Yes, I’m fucking fat. Yes, fucking, was a necessary adverb. And yes, it’s all my fault.
I’ve never been so fucking fat in my life before. I’d like to take this opportunity to make a list of countless excuses I have used and said to myself to justify the ballooning of my midsection.
1. I don’t have time to meal prep.
2. Healthy food is way, totally, oh-my-god more expensive than junk food.
3. I like my food like I like my sex – Fast, easy, and to the point. Ain’t nobody got time for romance or fancy dinners while you’re running around with kids ALL DAY AND NIGHT.
4. I’m poor. I can’t just dump out all my bad foods.
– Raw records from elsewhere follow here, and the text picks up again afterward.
(** ** Reads and the ledger *)

(** The peers the node serves: its own endpoint, and those in [_peers]. *)
Definition known_peer d (peer : string) : bool :=
  match get_rsntr_row "endpoint_id" d with Ok own => bool_decide (own = peer) | Err _ => false end ||
  match peer_row peer d with Ok b => b | Err _ => false end.

Lemma peer_known_cases peer c b c' :
  peer_known peer c = (b, c') ->
  quiet c c' /\ (b = true -> known_peer (n_db c) peer = true) /\ (n_healthy c -> b = known_peer (n_db c) peer).
Proof.
  unfold peer_known, get_rsntr, known_peer.
  destruct (nquery (get_rsntr_row "endpoint_id") c) as [r c1] eqn:E1.
  apply nquery_cases in E1 as (Hq1 & Hh1 & Hok1).
  assert (Hown : match r with Ok v => Some v | Err _ => None end = Some peer ->
    match get_rsntr_row "endpoint_id" (n_db c) with Ok own => bool_decide (own = peer) | Err _ => false end = true).
  { destruct r as [v|]; [|done]. intros [= ->]. rewrite (Hok1 _ eq_refl). by apply bool_decide_eq_true. }
  replace (let '(v, c) := match r with Ok v => (Some v, c1) | Err _ => (None, c1) end in _)
    with (let own := match r with Ok v => Some v | Err _ => None end in
          if bool_decide (own = Some peer) then (true, c1)
          else match nquery (peer_row peer) c1 with (Ok b, c) => (b, c) | (Err _, c) => (false, c) end)
    by (by destruct r).
  cbv zeta. case_bool_decide as Hb.
  - intros [= <- <-]. split_and!; [done|intros _|intros _; symmetry]; by rewrite Hown.
  - destruct (nquery (peer_row peer) c1) as [r2 c2] eqn:E2. apply nquery_cases in E2 as (Hq2 & Hh2 & Hok2).
    destruct Hq1 as (Hd & Hs & Hh). rewrite Hd in *. intros Hr.
    assert (c2 = c') as -> by (by destruct r2; simplify_eq). split_and!.
    + by etrans; [|exact Hq2].
    + intros ->. destruct r2 as [x|]; simplify_eq/=. rewrite (Hok2 _ eq_refl). apply orb_true_r.
    + intros Hc. rewrite <-(Hh2 (Hh Hc)), <-(Hh1 Hc). destruct r2 as [x|], r as [v|]; simplify_eq/=; try done;
        rewrite bool_decide_false by congruence; done.
Qed.

Section ledger.
Context `{HR : !RowIds}.

(** The ledger has room for another row. *)
Definition can_audit d : Prop :=
  match nd_audit d with Some rows => is_Some (next_id (map au_id rows)) | None => False end.

(** One row was appended to the ledger, with this entry, and nothing else
    changed but what the tiers of the chain keep. *)
Definition audited (d d' : NodeDb D) (id : Z) (e : AuditEntry) : Prop :=
  exists rows at_ t, nd_audit d = Some rows /\
    d' = set_auth t (set_audit (rows ++ [audit_row id at_ e]) d).

Lemma audit_cases e c id c' :
  audit_full_dir e c = (id, c') ->
  n_saved c' = n_saved c /\ (n_healthy c -> n_healthy c') /\ nd_auth (n_db c') = nd_auth (n_db c) /\
  (n_healthy c -> can_audit (n_db c) -> audited (n_db c) (n_db c') id e).
Proof.
  unfold audit_full_dir. destruct (nsql (insert_audit (rfc3339 (n_secs c)) e) c) as [r c1] eqn:E.
  apply nsql_cases in E as [(er & -> & (Hd & Hs & Hh) & Hf)|(a & d & -> & Hf & Hd & Hs & Hh)].
  - intros [= <- <-]. split_and!; try done; [by rewrite Hd|]. intros Hc Hroom. specialize (Hf Hc).
    unfold insert_audit, can_audit in *. destruct (nd_audit (n_db c)) as [rows|]; [|done].
    destruct Hroom as [i Hi]. cbn in Hf. rewrite Hi in Hf. done.
  - intros [= <- <-]. cbn. unfold insert_audit in Hf. destruct (nd_audit (n_db c)) as [rows|] eqn:Er; [|done].
    cbn in Hf. destruct (next_id (map au_id rows)) as [i|]; [|done]. cbn in Hf. injection Hf as <- <-. split_and!; try done.
    + by rewrite Hd.
    + intros _ _. exists rows, (rfc3339 (n_secs c)), (nd_auth (n_db c)). split; [done|]. by rewrite Hd.
Qed.
End ledger.
End conn.

(** ** Screening *)

Section gate.
Context {D : Type} `{HQ : !Sqlite D} `{HR : !RowIds} `{HT : !NodeText} `{HJ : !ChainJson} `{HU : !UlidLib}.
Implicit Types (c : NConn D) (d : NodeDb D).

(** Preparing [sql] asks for nothing banned, and touches [fp]. *)
Definition collected d (sql : string) (al : list string) (lane : Lane) (fp : Footprint) : Prop :=
  exists stmt st, prepare_with (collect_authorizer al lane) (sq_prepare d sql) CollectState_default = (Ok stmt, st) /\
    cs_denied st = None /\ fp = CollectState_finish st.
(* ===== verification/NodeExecute.v ===== *)
(** * NodeExecute: running a cleared statement

    Models the second job of [crates/node/src/pipeline.rs]: the limits, the
    request's transaction, the enforce-mode prepare, the rows streamed out in
    batches under the row and byte caps, the [_applied] record that makes a
    retransmitted write harmless, and the frames that end a response. Also the
    execution of the statements of mods.

    The progress handler is called by the engine while it steps; the timer that
    interrupts a statement from outside is one of the ways a step can fail. *)

From S2P Require Import Prelude RustStd Effect Vocab External Instances Value Envelope Request AuthTypes Chain CivilDate Authorizer NodeDb.
From S2P Require Import NodeSql NodeGate NodeKnock.

Open Scope Z_scope.

(** ** Configuration and limits *)

Definition PROGRESS_GRANULARITY : Z := 500.

(** The hook between the two jobs is a seam for tests and is left out. *)
Record NodeConfig : Type := mkNodeConfig {
  max_rows : Z;
  max_response_bytes : Z;
  max_duration_ms : Z;
  vdbe_step_budget : Z;
  rows_per_frame : Z;
  frame_byte_budget : Z;
  pragma_allowlist : list string;
  knock_limits : KnockLimits;
  vibration_send_timeout_ms : Z;
  max_mod_memory_mb : Z;
  change_watch_interval_ms : Z
}.

Definition NodeConfig_default : NodeConfig :=
  mkNodeConfig 100000 (8 * 1024 * 1024) 30000 50000000 128 (96 * 1024) [] KnockLimits_default 10000 256 250.

Record Limits : Type := mkLimits {
  row_cap : Z;
  byte_cap : Z;
  lm_timeout_ms : Z;
  step_budget : Z
}.

(** An option that passes its test, clamped by the ceiling; else the ceiling. *)
Definition clamped (v : option Z) (ok : Z -> bool) (ceiling : Z) : Z :=
  match v with
  | Some v => if ok v then Z.min v ceiling else ceiling
  | None => ceiling
  end.

Definition Limits_effective (opts : RequestOptions) (cfg : NodeConfig) : Limits :=
  mkLimits (clamped (row_limit opts) (fun v => 0 <=? v) (max_rows cfg))
           (clamped (byte_limit opts) (fun v => 0 <? v) (max_response_bytes cfg))
           (clamped (timeout_ms opts) (fun v => 0 <? v) (max_duration_ms cfg))
           (vdbe_step_budget cfg).

Record ExecJob : Type := mkExecJob {
  jb_id : string;
  jb_sql : string;
  jb_params : list Value;
  jb_approved : Approved;
  jb_limits : Limits;
  jb_rows_per_frame : Z;
  jb_frame_byte_budget : Z;
  jb_pragma_allowlist : list string;
  jb_audit_id : Z
}.

Inductive Halt : Type :=
| ClientGone
| HDenied (reason : string)
| BadParam (m : string)
| HSqlite (e : SqlError).

Record Emitted : Type := mkEmitted {
  rows_out : Z;
  bytes_out : Z
}.

(** ** The response channel *)

(** What was sent, and how many more frames will be taken before a send fails
    ([None]: none does). A send fails when the client has hung up, and when the
    frame is too large for the stream ([stream_room] in NodeServe): either way
    nothing is taken after it. *)
Record Chan : Type := mkChan {
  ch_sent : list EnvelopeObject;
  ch_room : option nat
}.

Definition send (obj : EnvelopeObject) (ch : Chan) : bool * Chan :=
  match ch_room ch with
  | Some O => (false, ch)
  | Some (S n) => (true, mkChan (ch_sent ch ++ [obj]) (Some n))
  | None => (true, mkChan (ch_sent ch ++ [obj]) None)
  end.

(** ** Sizes and rows *)

(** [columns.iter().map(f).sum()]. *)
Definition zsum (l : list Z) : Z := foldr Z.add 0 l.
Definition str_size (s : string) : Z := Z.of_nat (str_len s).

Definition header_estimate (columns : list string) : Z := 64 + zsum (map (fun c => str_size c + 8) columns).

(** One cell and its share of the estimate; NULL is left out. *)
Definition cell_value (v : CellRef) : option (Z * Value) :=
  match v with
  | RNull => None
  | RInteger i => Some (20, Integer i)
  | RReal r => Some (26, Real r)
  | RText t => Some (str_size t + 16, Text (from_utf8_lossy t))
  | RBlob b => Some (Z.of_nat (length b) * 4 / 3 + 32, Blob b)
  end.

Fixpoint row_cells_from (columns : list string) (row : list CellRef) : result SqlError (list (string * Value) * Z) :=
  match columns, row with
  | [], _ => Ok ([], 0)
  | _ :: _, [] => Err (sql_failure "Invalid column index")
  | name :: columns', v :: row' =>
      let? (cells, est) := row_cells_from columns' row' in
      Ok (match cell_value v with
          | None => (cells, est)
          | Some (e, value) => ((name, value) :: cells, e + str_size name + 12 + est)
          end)
  end.
(* ===== verification/NodeExecuteProps.v ===== *)
(** * NodeExecuteProps: the frames of an executed statement

    What the streaming loop sends is the statement's answer, numbered, batched
    and within the caps; with a header before and a trailer or an error after
    it is a response in the sense of the protocol. What is committed is the
    statement run to its end or to a cap, with its record, or nothing. *)

From S2P Require Import Prelude RustStd Effect Vocab External Instances Value Envelope Request Response AuthTypes Chain CivilDate.
From S2P Require Import Authorizer NodeDb NodeSql NodeGate NodeDemo NodeGateProps NodeKnock NodeExecute.

Open Scope Z_scope.

(** ** Numbered rows *)

Lemma row_run_app columns rows1 : forall n rows2 n2,
  row_run columns n (rows1 ++ rows2) n2 <-> exists n1, row_run columns n rows1 n1 /\ row_run columns n1 rows2 n2.
Proof.
  induction rows1 as [|row rows1 IH]; intros n rows2 n2; cbn.
  - split; [intros H; exists n; split; [constructor|done]|intros (n1 & H1 & H2); by inversion H1; subst].
  - split.
    + intros H. inversion H as [|? ? ? ? Hs Hc Hr]; subst. apply IH in Hr as (n1 & H1 & H2).
      exists n1. split; [by constructor|done].
    + intros (n1 & H1 & H2). inversion H1 as [|? ? ? ? Hs Hc Hr]; subst. constructor; [done..|]. apply IH. by exists n1.
Qed.

Lemma rows_body_batches id columns end_ batches : forall n n',
  Forall (fun b => b <> []) batches -> row_run columns n (concat batches) n' -> rows_body id columns n' [end_] ->
  rows_body id columns n (map ORow batches ++ [end_]).
Proof.
  induction batches as [|b batches IH]; intros n n' Hne Hrun Hend; cbn in *.
  - by inversion Hrun; subst.
  - inversion Hne as [|? ? Hb Hbs]; subst. apply row_run_app in Hrun as (n1 & H1 & H2).
    econstructor; [done|exact H1|]. by eapply IH.
Qed.

(** ** Rows of the protocol *)

Section converted.
Variable columns : list string.

(** The rows as the protocol has them, numbered from 0, and their estimate. *)
Inductive converted : list (list CellRef) -> list Row -> Z -> Prop :=
| conv_nil : converted [] [] 0
| conv_snoc taken protos est row proto e :
    converted taken protos est -> row_from_sql row columns (Z.of_nat (length taken)) = Ok (proto, e) ->
    converted (taken ++ [row]) (protos ++ [proto]) (est + e).

Lemma row_cells_names cols : forall row cells est,
  row_cells_from cols row = Ok (cells, est) -> Forall (fun '(name, _) => name ∈ cols) cells.
Proof.
  induction cols as [|name cols IH]; intros row cells est; cbn; [by intros [= <- _]|].
  destruct row as [|v row]; [done|]. destruct (row_cells_from cols row) as [[cells' est']|] eqn:E; [|done]. cbn.
  assert (Forall (fun '(n, _) => n ∈ name :: cols) cells') as H.
  { eapply Forall_impl; [by eapply IH|]. intros [n w] ?. by apply elem_of_cons; right. }
  destruct (cell_value v) as [[e w]|]; intros [= <- _]; [|done]. constructor; [|done]. apply elem_of_cons. by left.
Qed.

Lemma converted_length taken protos est : converted taken protos est -> length protos = length taken.
Proof. induction 1 as [|taken protos est row proto e _ IH _]; [done|]. by rewrite !length_app, IH. Qed.

Lemma converted_run taken protos est :
  converted taken protos est -> Z.of_nat (length taken) <= I64_MAX ->
  row_run columns 0 protos (Z.of_nat (length taken)).
Proof.
  induction 1 as [|taken protos est row proto e _ IH Hrow]; intros Hlen; [constructor|].
  rewrite length_app in *. cbn [length] in *. apply row_run_app. exists (Z.of_nat (length taken)). split; [apply IH; lia|].
  unfold row_from_sql in Hrow. destruct (row_cells_from columns row) as [[cells e']|] eqn:E; [|done]. injection Hrow as <- _.
  constructor; [done|by eapply row_cells_names|]. rewrite i64_incr_small by lia.
  replace (Z.of_nat (length taken + 1)) with (Z.of_nat (length taken) + 1) by lia. constructor.
Qed.
End converted.

(** The statement is over after these rows: SQLite has no more, or the next one
    that it gives would go beyond the row cap or the byte cap. An error is no
    end. *)
Definition over (job : ExecJob) (columns : list string) (rows : list (list CellRef))
    (answer : result SqlError (option (list CellRef))) : Prop :=
  match answer with
  | Ok None => True
  | Ok (Some row) =>
      row_cap (jb_limits job) <= Z.of_nat (length rows) \/
      exists protos est proto e, converted columns rows protos est /\
        row_from_sql row columns (Z.of_nat (length rows)) = Ok (proto, e) /\
        byte_cap (jb_limits job) < header_estimate columns + est + e
  | Err _ => False
  end.

Section stream.
Context {D : Type} `{HQ : !Sqlite D}.
Implicit Types (conn : NConn D) (ch : Chan).

(** ** The answer of a statement *)

(** From database [d], stepping [s] gives these rows. *)
Inductive ran (d : NodeDb D) (s : Stmt) : list (list CellRef) -> NodeDb D -> Stmt -> Prop :=
| ran_nil : ran d s [] d s
| ran_row rows d' s' calls st row :
    ran d s rows d' s' -> sq_step d' s' = (calls, st) -> sp_answer st = Ok (Some row) ->
    ran d s (rows ++ [row]) (sp_db st) (sp_stmt st).

(** After these rows the next step gives [row]. *)
Definition gives (d : NodeDb D) (s : Stmt) (rows : list (list CellRef)) (row : list CellRef) : Prop :=
  exists d' s', ran d s rows d' s' /\ sp_answer (snd (sq_step d' s')) = Ok (Some row).

(** The rows are all of the answer, or what comes before a row that would go
    beyond a cap. *)
Definition answers_with (job : ExecJob) (columns : list string) (d : NodeDb D) (s : Stmt)
    (rows : list (list CellRef)) (all : bool) : Prop :=
  exists d' s', ran d s rows d' s' /\
    let answer := sp_answer (snd (sq_step d' s')) in over job columns rows answer /\ (all = true <-> answer = Ok None).

Lemma cut_short job columns d s rows row :
  gives d s rows row -> over job columns rows (Ok (Some row)) -> answers_with job columns d s rows false.
Proof. intros (d' & s' & Hr & Ha) Ho. exists d', s'. cbv zeta. rewrite Ha. by split_and!. Qed.

(** Statements that do not control transactions. *)
Definition keeps_tx : Prop := forall d s, sp_tx (snd (sq_step d s)) = TxKept.

Lemma progress_calls_quiet n budget deadline : forall p conn b p' conn',
  progress_calls n budget deadline p conn = (b, p', conn') -> quiet conn conn'.
Proof.
  induction n as [|n IH]; intros p conn b p' conn'; cbn; [by intros [= _ _ <-]|].
  unfold progress_call. destruct (budget <? pg_units p + 1); [by intros [= _ _ <-]|].
  destruct (instant_now conn) as [now conn1] eqn:E. apply instant_quiet in E.
  destruct (deadline <=? now); [by intros [= _ _ <-]|]. intros H%IH. by etrans.
Qed.

Section loop.
Variables (job : ExecJob) (columns : list string) (budget deadline : Z).
Variables (d0 : NodeDb D) (s0 : Stmt) (objs0 : list EnvelopeObject).

Definition per_frame : Z := Z.max 1 (jb_rows_per_frame job).
Definition good_batch (b : list Row) : Prop := b <> [] /\ Z.of_nat (length b) <= per_frame.

(** What was sent so far: batches of numbered rows. *)
Definition sent_rows ch (batches : list (list Row)) : Prop :=
  ch_room ch = None /\ ch_sent ch = objs0 ++ map ORow batches /\ Forall good_batch batches.

Definition within_caps (taken : list (list CellRef)) (est : Z) : Prop :=
  (taken = [] \/ header_estimate columns + est <= byte_cap (jb_limits job)) /\
  Z.of_nat (length taken) <= Z.max 0 (row_cap (jb_limits job)).

Definition counted (sm : Stream) (taken : list (list CellRef)) (est : Z) : Prop :=
  sm_seq sm = Z.of_nat (length taken) /\ sm_bytes_out sm + sm_batch_bytes sm = header_estimate columns + est /\
  (sm_batch sm = [] -> sm_batch_bytes sm = 0).

Definition streaming (sm : Stream) (Ran : list (list CellRef) -> NConn D -> Prop) : NConn D * Chan * Progress -> Prop :=
  fun '(conn, ch, _) => exists taken protos est batches,
    sent_rows ch batches /\ concat batches ++ sm_batch sm = protos /\ converted columns taken protos est /\
    counted sm taken est /\ within_caps taken est /\ Z.of_nat (length (sm_batch sm)) < per_frame /\ Ran taken conn.

(** The loop goes on from here. *)
Definition going (sm : Stream) : list (list CellRef) -> NConn D -> Prop :=
  fun taken conn => keeps_tx -> ran d0 s0 taken (n_db conn) (sm_stmt sm).

(** The loop has ended. *)
Definition ended (sm : Stream) : list (list CellRef) -> NConn D -> Prop :=
  fun taken _ => keeps_tx -> answers_with job columns d0 s0 taken (negb (sm_truncated sm)).

(** An error in between: whole batches were sent. *)
Definition broken (h : Halt) : NConn D * Chan * Progress -> Prop :=
  fun '(conn, ch, _) => h <> ClientGone /\ exists batches n,
    sent_rows ch batches /\ row_run columns 0 (concat batches) n.

Hypothesis Hcap : row_cap (jb_limits job) <= I64_MAX.

Lemma streaming_broken sm R h s : h <> ClientGone -> streaming sm R s -> broken h s.
Proof.
  destruct s as [[conn ch] p]. intros Hh (taken & protos & est & batches & Hs & Hp & Hc & _ & [_ Hcaps] & _).
  split; [done|]. apply converted_run in Hc; [|unfold I64_MAX in *; lia]. rewrite <-Hp in Hc.
  apply row_run_app in Hc as (n & Hr & _). by exists batches, n.
Qed.

(** A step of the statement. *)
Lemma step_rows_spec sm : sm_truncated sm = false ->
  triple (streaming sm (going sm)) (step_rows budget deadline sm)
    (fun '(row, sm') s => sm' = with_stmt (sm_stmt sm') sm /\
       match row with
       | None => streaming sm' (ended sm') s
       | Some row => streaming sm' (fun taken conn => keeps_tx ->
                       ran d0 s0 (taken ++ [row]) (n_db conn) (sm_stmt sm') /\ gives d0 s0 taken row) s
       end) broken.
Proof.
  intros Htr [[conn ch] p] Hs. unfold step_rows, next_row.
  destruct (sq_step (n_db conn) (sm_stmt sm)) as [calls st] eqn:Est.
  destruct (progress_calls _ budget deadline p conn) as [[stopped p'] conn'] eqn:Epg.
  apply progress_calls_quiet in Epg as (Hd & _).
  assert (Hb : forall h cc pp, h <> ClientGone -> broken h (cc, ch, pp)).
  { intros h cc pp Hh. apply (streaming_broken sm (going sm) h (conn, ch, p) Hh) in Hs. exact Hs. }
  destruct stopped; [cbn; by apply Hb|].
  destruct (sp_answer st) as [row|e] eqn:Ea; cbn; [|by apply Hb].
  assert (Hkept : keeps_tx -> n_db (apply_step st conn') = sp_db st).
  { intros Hk. unfold apply_step. specialize (Hk (n_db conn) (sm_stmt sm)). rewrite Est in Hk. cbn in Hk. by rewrite Hk. }
  split; [done|].
  destruct Hs as (taken & protos & est & batches & H1 & H2 & H3 & H4 & H5 & H6 & H7).
  destruct row as [row|]; exists taken, protos, est, batches; split_and!; try done.
  - intros Hk. specialize (H7 Hk). split; [|exists (n_db conn), (sm_stmt sm); by rewrite Est].
    rewrite (Hkept Hk). by eapply ran_row.
  - intros Hk. specialize (H7 Hk). cbn. exists (n_db conn), (sm_stmt sm). cbv zeta. rewrite Est. cbn [snd]. rewrite Ea, Htr. by split_and!.
Qed.

(** Sending the batch. *)
Lemma flush_spec sm Ran :
  sm_batch sm <> [] -> Z.of_nat (length (sm_batch sm)) <= per_frame ->
  triple (fun '(conn, ch, _) => exists taken protos est batches,
            sent_rows ch batches /\ concat batches ++ sm_batch sm = protos /\ converted columns taken protos est /\
            counted sm taken est /\ within_caps taken est /\ Ran taken conn)
    (flush (D:=D) sm)
    (fun sm' s => sm' = mkStream (sm_stmt sm) (sm_seq sm) (sm_truncated sm) [] 0 (sm_bytes_out sm + sm_batch_bytes sm) /\
                  streaming sm' Ran s) broken.
Proof.
  intros Hne Hlen [[conn ch] p] (taken & protos & est & batches & (Hr & Hsent & Hb) & H2 & H3 & (Hc1 & Hc2 & Hc3) & H5 & H7).
  unfold flush, ebind, push_frame, send. rewrite Hr. cbn. split; [done|].
  exists taken, protos, est, (batches ++ [sm_batch sm]). split_and!; try done.
  - unfold sent_rows. cbn. split_and!; [done|by rewrite Hsent, map_app, <-app_assoc|].
    apply Forall_app. split; [done|]. by repeat constructor.
  - by rewrite concat_app, <-H2; cbn; rewrite !app_nil_r.
  - unfold counted. cbn. split_and!; [done|lia|done].
  - cbn. unfold per_frame. lia.
Qed.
What the hell would I eat?
5. I’m tired.
6. I’ll start after my birthday/anniversary/holiday/random party/every weekend…
7. It’s Friday.
8. Ice cream and chocolate are the only treats I can afford.
9. The toddler is throwing a fit.
10. The toddler is crying.
11. The toddler is itchy.
12. The toddler requests her breast. Yes, I still breast feed. Sue me.
13. The toddler is finally napping.
14. The toddler woke up.
And the list can go on and on…
I need to do something, quick. I can’t keep letting myself go.
And before any wrong ideas start brewing in your head I am not fat-shaming. I am self-shaming.